J’entends bien qu’on nous dira que c’est un point de vue démodé, réactionnaire, en ces temps « sociaux, » que ce point de vue « économique. » S’il en est ainsi, on nous permettra de le regretter, car, à supposer que l’on ait tort de chercher, comme on l’a fait trop longtemps, dans la science ou plutôt dans l’ordre économique, un idéal ou un but en soi, une règle d’action qui serait forcément toujours brutale et trop souvent contraire à la simple charité chrétienne, on n’en a pas moins tort quand on veut aujourd’hui repousser ou supprimer ce point de vue, quand on refuse d’y voir ce qui y est réellement, ce qu’il y a de mieux fait pour guider notre inexpérience et aider notre bonne volonté, à savoir « l’esprit des lois » économiques, lois fatales, bien que trop souvent oubliées, dont on ne supprime pas les effets à les vouloir négliger, et dont le jeu logique et imprévu ruine parfois les tentatives les mieux intentionnées… Quoi qu’il en soit, demandons-nous maintenant quels ont été en Angleterre, au point de vue social, les résultats du municipalisme.

Il a pour but et pour raison le « mieux-être » social, l’amélioration des conditions de vie de la classe la plus nombreuse dans les villes. Il existe par et pour la démocratie urbaine : il a donc dû lui profiter. Certes, il lui a profité. Mais dans quelle mesure ? Et jusqu’à quel point son action bienfaisante n’a-t-elle pas été contre-balancée par des conséquences socialement et politiquement néfastes ?

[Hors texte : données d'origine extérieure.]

(* ===== verification/ListInstance.v ===== *)
(** * ListInstance: the linked list as an ordered set *)
From S2P Require Import Prelude Memory SepLogic OrderedSet BinTree DictTree AVLSet ListSet ListProof.
#[local] Open Scope Z_scope.
#[local] Open Scope cpp_scope.

(** [split] returns its key as an [int]: the keys the list can handle. *)
Definition int_key (k : Z) : Prop := - 2 ^ 31 ≤ k < 2 ^ 31.

Definition list_of (m : gmap Z Z) (l : list (Z * Z)) : Prop :=
  ordered l ∧ to_map l = m ∧ Forall (λ kv, int_key kv.1) l.

Definition ll_set (s : loc) (m : gmap Z Z) : hprop :=
  (∃ l, <affine> ⌜list_of m l⌝ ∗ ll_at s l)%I.

(** ** The functional operations on dictionaries *)

Lemma list_of_insert m l k v :
  list_of m l → int_key k →
  list_of (dict_insert k v m) (if found k (upper k l) then l else list_insert k v l).
Proof.
  intros (Hord & <- & Hint) Hk. pose proof (lower_upper k l) as Hl. unfold dict_insert.
  destruct (found_spec k l Hord) as [(-> & Ha & ->)|(w & l' & Hu & Ha & -> & ->)]; [|done].
  pose proof (lower_below k l) as Hb. split_and!.
  - apply ordered_insert; [by rewrite Hl | done..].
  - rewrite /list_insert to_map_insert // Hl //.
  - rewrite -Hl in Hint. apply Forall_app in Hint as [??].
    apply Forall_app. split; [done |]. by constructor.
Qed.

Lemma list_of_delete m l k v l' :
  list_of m l → upper k l = (k, v) :: l' → keys_above l' k →
  list_of (delete k m) (list_delete k l).
Proof.
  intros (Hord & <- & Hint) Hu Ha. pose proof (lower_upper k l) as Hl.
  rewrite -Hl Hu in Hord Hint. unfold list_delete. rewrite Hu /=. split_and!.
  - by apply ordered_middle in Hord as [? _].
  - rewrite (to_map_delete _ k v _ (lower_below k l) Ha) -Hu Hl. done.
  - apply Forall_app in Hint as [? Hint]. inversion_clear Hint. by apply Forall_app.
Qed.

Lemma list_of_join m1 m2 l1 l2 :
  list_of m1 l1 → list_of m2 l2 → dict_before m1 m2 → list_of (m1 ∪ m2) (l1 ++ l2).
Proof.
  intros (Ho1 & <- & Hi1) (Ho2 & <- & Hi2) Hb. split_and!.
  - apply ordered_app. split_and!; [done.. |]. intros [k1 v1] [k2 v2] H1 H2.
    apply (Hb k1 k2); apply to_map_is_Some; by eexists.
  - apply to_map_app.
  - by apply Forall_app.
Qed.

Lemma list_of_split m l1 k v l2 :
  list_of m (l1 ++ (k, v) :: l2) → l1 ≠ [] →
  list_of (to_map l1) l1 ∧ list_of (to_map ((k, v) :: l2)) ((k, v) :: l2) ∧
  split_at m k (to_map l1) (to_map ((k, v) :: l2)).
Proof.
  intros (Hord & <- & Hint) Hne. apply Forall_app in Hint as [Hi1 Hi2].
  pose proof (ordered_split _ _ Hord) as [Ho1 Ho2].
  apply ordered_app in Hord as (_ & _ & Hb). split_and!; [done.. |]. split.
  - apply to_map_app.
  - intros x [w Hx]%to_map_is_Some. apply (Hb (x, w) (k, v) Hx). by left.
  - intros x [w Hx]%to_map_is_Some. apply ordered_cons in Ho2 as [_ Ho2].
    apply elem_of_cons in Hx as [[= -> ->]|Hx]; [done |]. specialize (Ho2 _ Hx).
    unfold kv_lt in Ho2. simpl in *. lia.
  - intros Hemp. destruct l1 as [|[k1 v1] l1]; [done |].
    assert (is_Some (to_map ((k1, v1) :: l1) !! k1)) as Hk.
    { apply to_map_is_Some. exists v1. by left. }
    rewrite Hemp in Hk. by destruct Hk.
  - apply to_map_is_Some. exists v. by left.
Qed.

Lemma list_of_size m l : list_of m l → size m = length l.
Proof. intros (Hord & <- & _). by apply to_map_size. Qed.

(** ** The methods on dictionaries *)

Lemma wp_lls_new Q : (∀ s, ll_set s ∅ -∗ Q (Some s)) ⊢ wp LL.newList Q.
Proof.
  iIntros "HQ". iApply wp_new. iIntros (s) "Hs". iApply "HQ". iExists [].
  iSplit; [iPureIntro; split_and!; [constructor | done | constructor] |].
  iExists NULL, NULL. by iFrame.
Qed.

Lemma wp_lls_find s m k Q :
  ll_set s m -∗ (ll_set s m -∗ Q (dict_find m k)) -∗ wp (LL.find (Some s) k) Q.
Proof.
  iIntros "(%l & %Hl & Hs) HQ". iApply (wp_ll_find with "Hs"); [apply Hl |].
  rewrite (proj1 (proj2 Hl)). iIntros "Hs". iApply "HQ". iExists l. by iFrame.
Qed.

Lemma wp_lls_insert s m k v Q :
  int_key k →
  ll_set s m -∗ (ll_set s (dict_insert k v m) -∗ Q (dict_find m k)) -∗
  wp (LL.insert (Some s) k v) Q.
Proof.
  iIntros (Hk) "(%l & %Hl & Hs) HQ". pose proof (list_of_insert m l k v Hl Hk) as Hi.
  destruct Hl as (Hord & <- & _). rewrite /dict_find.
  destruct (found_spec k l Hord) as [(Hf & Ha & ->)|(w & l' & Hu & Ha & Hf & ->)];
    rewrite Hf in Hi; simpl.
  - iApply (wp_ll_insert_absent with "Hs"); [done.. |]. iIntros "Hs". iApply "HQ".
    iExists _. by iFrame.
  - iApply (wp_ll_insert_found with "Hs"); [done |]. iIntros "Hs". iApply "HQ".
    iExists _. by iFrame.
Qed.

Lemma wp_lls_erase s m k Q :
  ll_set s m -∗ (ll_set s (delete k m) -∗ Q (dict_find m k)) -∗ wp (LL.erase (Some s) k) Q.
Proof.
  iIntros "(%l & %Hl & Hs) HQ". pose proof Hl as (Hord & Hm & _). rewrite /dict_find.
  destruct (found_spec k l Hord) as [(Hf & Ha & Hn)|(w & l' & Hu & Ha & Hf & Hn)];
    rewrite Hm in Hn; rewrite Hn /=.
  - iApply (wp_ll_erase_absent with "Hs"); [done |]. iIntros "Hs". iApply "HQ".
    rewrite delete_id //. iExists _. by iFrame.
  - iApply (wp_ll_erase_found with "Hs"); [done |]. iIntros "Hs". iApply "HQ".
    iExists _. iFrame. iPureIntro. by eapply list_of_delete.
Qed.

Lemma wp_lls_join s1 s2 m1 m2 Q :
  dict_before m1 m2 →
  ll_set s1 m1 -∗ ll_set s2 m2 -∗
  (∀ s, ll_set s (m1 ∪ m2) -∗ ll_spent s1 -∗ ll_spent s2 -∗ Q (Some s)) -∗
  wp (LL.join (Some s1) (Some s2)) Q.
Proof.
  iIntros (Hb) "(%l1 & %Hl1 & H1) (%l2 & %Hl2 & H2) HQ".
  pose proof (list_of_join _ _ _ _ Hl1 Hl2 Hb) as Hj.
  iApply (wp_ll_join with "H1 H2"); [apply Hj |]. iIntros (s) "Hs H1 H2".
  iApply ("HQ" with "[Hs] H1 H2"). iExists _. by iFrame.
Qed.

Lemma wp_lls_split s m Q :
  Z.of_nat (size m) < 2 ^ 31 →
  ll_set s m -∗
  ((<affine> ⌜(size m ≤ 1)%nat⌝ -∗ ll_set s m -∗ Q (invalid_key, NULL, NULL)) ∧
   (∀ k s1 s2 m1 m2, <affine> ⌜(1 < size m)%nat ∧ split_at m k m1 m2⌝ -∗
      ll_set s1 m1 -∗ ll_set s2 m2 -∗ ll_spent s -∗ Q (k, Some s1, Some s2))) -∗
  wp (LL.split (Some s)) Q.
Proof.
  iIntros (Hsz) "(%l & %Hl & Hs) HQ". rewrite (list_of_size m l Hl) in Hsz |- *.
  iApply (wp_ll_split with "Hs"); [done | apply Hl |]. iSplit.
  - iDestruct "HQ" as "[HQ _]". iIntros (Hle) "Hs". iApply ("HQ" with "[//]"). iExists l. by iFrame.
  - iDestruct "HQ" as "[_ HQ]". iIntros (l1 k v l2 s1 s2 [-> Hne]) "H1 H2 Hs".
    destruct (list_of_split _ _ _ _ _ Hl Hne) as (? & ? & ?).
    iApply ("HQ" with "[%] [H1] [H2] Hs"); [|iExists _; by iFrame..].
    split; [|done]. rewrite length_app /=. destruct l1; [done |]. simpl. lia.
Qed.

Lemma wp_lls_numKeys s m Q :
  Z.of_nat (size m) < 2 ^ 31 →
  ll_set s m -∗ (ll_set s m -∗ Q (Z.of_nat (size m))) -∗ wp (LL.numKeys (Some s)) Q.
Proof.
  iIntros (Hsz) "(%l & %Hl & Hs) HQ". rewrite (list_of_size m l Hl) in Hsz |- *.
  assert (∀ l : list (Z * Z), list_sum (λ _, 1) l = Z.of_nat (length l)) as Hlen.
  { unfold list_sum. induction l0; simpl; [done |]. lia. }
  iApply (wp_ll_sum with "Hs"); [by apply Forall_forall | by rewrite Hlen |]. rewrite Hlen.
  iIntros "Hs". iApply "HQ". iExists l. by iFrame.
Qed.

Lemma wp_lls_sumOfKeys s m Q :
  dict_from m 0 → dict_sum id m < 2 ^ 31 →
  ll_set s m -∗ (ll_set s m -∗ Q (dict_sum id m)) -∗ wp (LL.sumOfKeys (Some s)) Q.
Proof.
  iIntros (Hf Hsum) "(%l & %Hl & Hs) HQ". pose proof Hl as (Hord & Hm & _).
  rewrite -Hm dict_sum_to_map // in Hsum |- *. iApply (wp_ll_sum with "Hs"); [|done|].
  { apply Forall_forall. intros [k v] Hin. apply Hf. rewrite -Hm. apply to_map_is_Some. by exists v. }
  iIntros "Hs". rewrite Hm. iApply "HQ". iExists l. by iFrame.
Qed.

(** ** The interface *)

Definition list_oset : IOrderedSet := {|
  oset_new := LL.newList;
  oset_find := LL.find;
  oset_insert := LL.insert;
  oset_erase := LL.erase;
  oset_numKeys := LL.numKeys;
  oset_sumOfKeys := LL.sumOfKeys;
  oset_join := LL.join;
  oset_split := LL.split;
  oset_delete := LL.deleteList;
|}.

Program Definition list_oset_laws : OrderedSetLaws list_oset := {|
  is_set := ll_set;
  spent := ll_spent;
  valid_key := int_key;
  splittable m := Z.of_nat (size m) < 2 ^ 31;
  oset_new_law := wp_lls_new;
  oset_find_law := wp_lls_find;
  oset_insert_law := wp_lls_insert;
  oset_erase_law := wp_lls_erase;
  oset_split_law := wp_lls_split;
  oset_numKeys_law := wp_lls_numKeys;
  oset_sumOfKeys_law := wp_lls_sumOfKeys;
|}.
Next Obligation. intros. by apply wp_lls_join. Qed.
Next Obligation. iIntros (s m Q) "(%l & %Hl & Hs) HQ". iApply (wp_ll_delete with "Hs HQ"). Qed.

(** ** Contracts *)

(** Refinement: from the empty store, any sequence of [find], [insert] and
    [erase] on a new [LinkedList], with [int] keys, returns what the same
    sequence returns on a finite dictionary, and after the destructor the store
    is empty again. *)
Lemma list_session_refines (ops : list set_op)
    (Hvalid : Forall (λ op, match op with OpInsert k _ => int_key k | _ => True end) ops) :
  session (OS := list_oset) ops ∅ = Ok (dict_ops ∅ ops).1 ∅.
Proof. by apply (session_refines (Laws := list_oset_laws)). Qed.

(** [LinkedList::join] of two lists, every key of the first below every
    key of the second, returns a new list with the union. *)
Lemma list_join_correct s1 s2 m1 m2 (Hbefore : dict_before m1 m2) :
  ⦃ ll_set s1 m1 ∗ ll_set s2 m2 ⦄
    LL.join (Some s1) (Some s2)
  ⦃ r, ∃ s, <affine> ⌜r = Some s⌝ ∗ ll_set s (m1 ∪ m2) ∗ ll_spent s1 ∗ ll_spent s2 ⦄.
Proof.
  apply hoare_wp. iIntros "[H1 H2]". iApply (wp_lls_join with "H1 H2"); [done |].
  iIntros (s) "Hs H1 H2". iExists s. by iFrame.
Qed.

Lemma list_join_correct_witness :
  ⦃ ll_set 1 {[1 := 10]} ∗ ll_set 2 {[5 := 50]} ⦄
    LL.join (Some 1%positive) (Some 2%positive)
  ⦃ r, ∃ s, <affine> ⌜r = Some s⌝ ∗ ll_set s ({[1 := 10]} ∪ {[5 := 50]}) ∗
       ll_spent 1 ∗ ll_spent 2 ⦄.
Proof.
  apply (list_join_correct 1 2 {[1 := 10]} {[5 := 50]}).
  intros x y [? [<- _]%lookup_singleton_Some] [? [<- _]%lookup_singleton_Some]. lia.
Defined.

(** [LinkedList::split] of a list with fewer than [2^31] keys: with at most
    one key it reports [INVALID_KEY] and changes nothing, otherwise it returns a
    key and two non-empty lists, the first with exactly the smaller keys. *)
Lemma list_split_correct s m (Hsize : Z.of_nat (size m) < 2 ^ 31) :
  ⦃ ll_set s m ⦄
    LL.split (Some s)
  ⦃ r, (<affine> ⌜(size m ≤ 1)%nat ∧ r = (LL.INVALID_KEY, NULL, NULL)⌝ ∗ ll_set s m) ∨
       (∃ k s1 s2 m1 m2, <affine> ⌜(1 < size m)%nat ∧ r = (k, Some s1, Some s2)⌝ ∗
          <affine> ⌜split_at m k m1 m2⌝ ∗ ll_set s1 m1 ∗ ll_set s2 m2 ∗ ll_spent s) ⦄.
Proof.
  apply hoare_wp. iIntros "Hs". iApply (wp_lls_split with "Hs"); [done |]. iSplit.
  - iIntros (Hm) "Hs". iLeft. by iFrame.
  - iIntros (k s1 s2 m1 m2 [Hm Hsp]) "H1 H2 Hs". iRight. iExists k, s1, s2, m1, m2. by iFrame.
Qed.

Definition two_keys : gmap Z Z := {[1 := 10; 5 := 50]}.

Lemma list_split_correct_witness :
  ⦃ ll_set 7 two_keys ⦄
    LL.split (Some 7%positive)
  ⦃ r, (<affine> ⌜(size two_keys ≤ 1)%nat ∧ r = (LL.INVALID_KEY, NULL, NULL)⌝ ∗
          ll_set 7 two_keys) ∨
       (∃ k s1 s2 m1 m2, <affine> ⌜(1 < size two_keys)%nat ∧ r = (k, Some s1, Some s2)⌝ ∗
          <affine> ⌜split_at two_keys k m1 m2⌝ ∗ ll_set s1 m1 ∗ ll_set s2 m2 ∗ ll_spent 7) ⦄.
Proof. apply (list_split_correct 7 two_keys). vm_compute. reflexivity. Defined.

(** The self-check [checkSortedOrder] accepts every list that the
    operations build. *)
Lemma list_check_holds s m :
  ⦃ ll_set s m ⦄ LL.checkSortedOrder (Some s) ⦃ r, <affine> ⌜r = true⌝ ∗ ll_set s m ⦄.
Proof.
  apply hoare_wp. iIntros "(%l & %Hl & Hs)". iApply (wp_ll_check with "Hs"); [apply Hl |].
  iIntros "Hs". iSplit; [done |]. iExists l. by iFrame.
Qed.

(** Joins two sets with one key each and deletes all three set objects. *)
Definition join_and_delete (OS : IOrderedSet) : M unit :=
  s1 ← oset_new; oset_insert s1 1 10;; s2 ← oset_new; oset_insert s2 5 50;;
  s ← oset_join s1 s2; oset_delete s1;; oset_delete s2;; oset_delete s.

Les industries municipalisées offrent, dit-on, au public un service meilleur et à meilleur marché. Un meilleur service ? Peut-être. Les municipalités, par exemple, s’efforceront de mieux satisfaire aux besoins et aux convenances des quartiers populeux ou excentriques, en fait de transports, d’éclairage, etc. La question d’argent est pour elles accessoire : ce qui prime tout à leurs yeux, c’est l’intérêt de la communauté, de la communauté pauvre surtout, tandis qu’un industriel pensera d’abord et

  1. Darwin, op. cit., 296.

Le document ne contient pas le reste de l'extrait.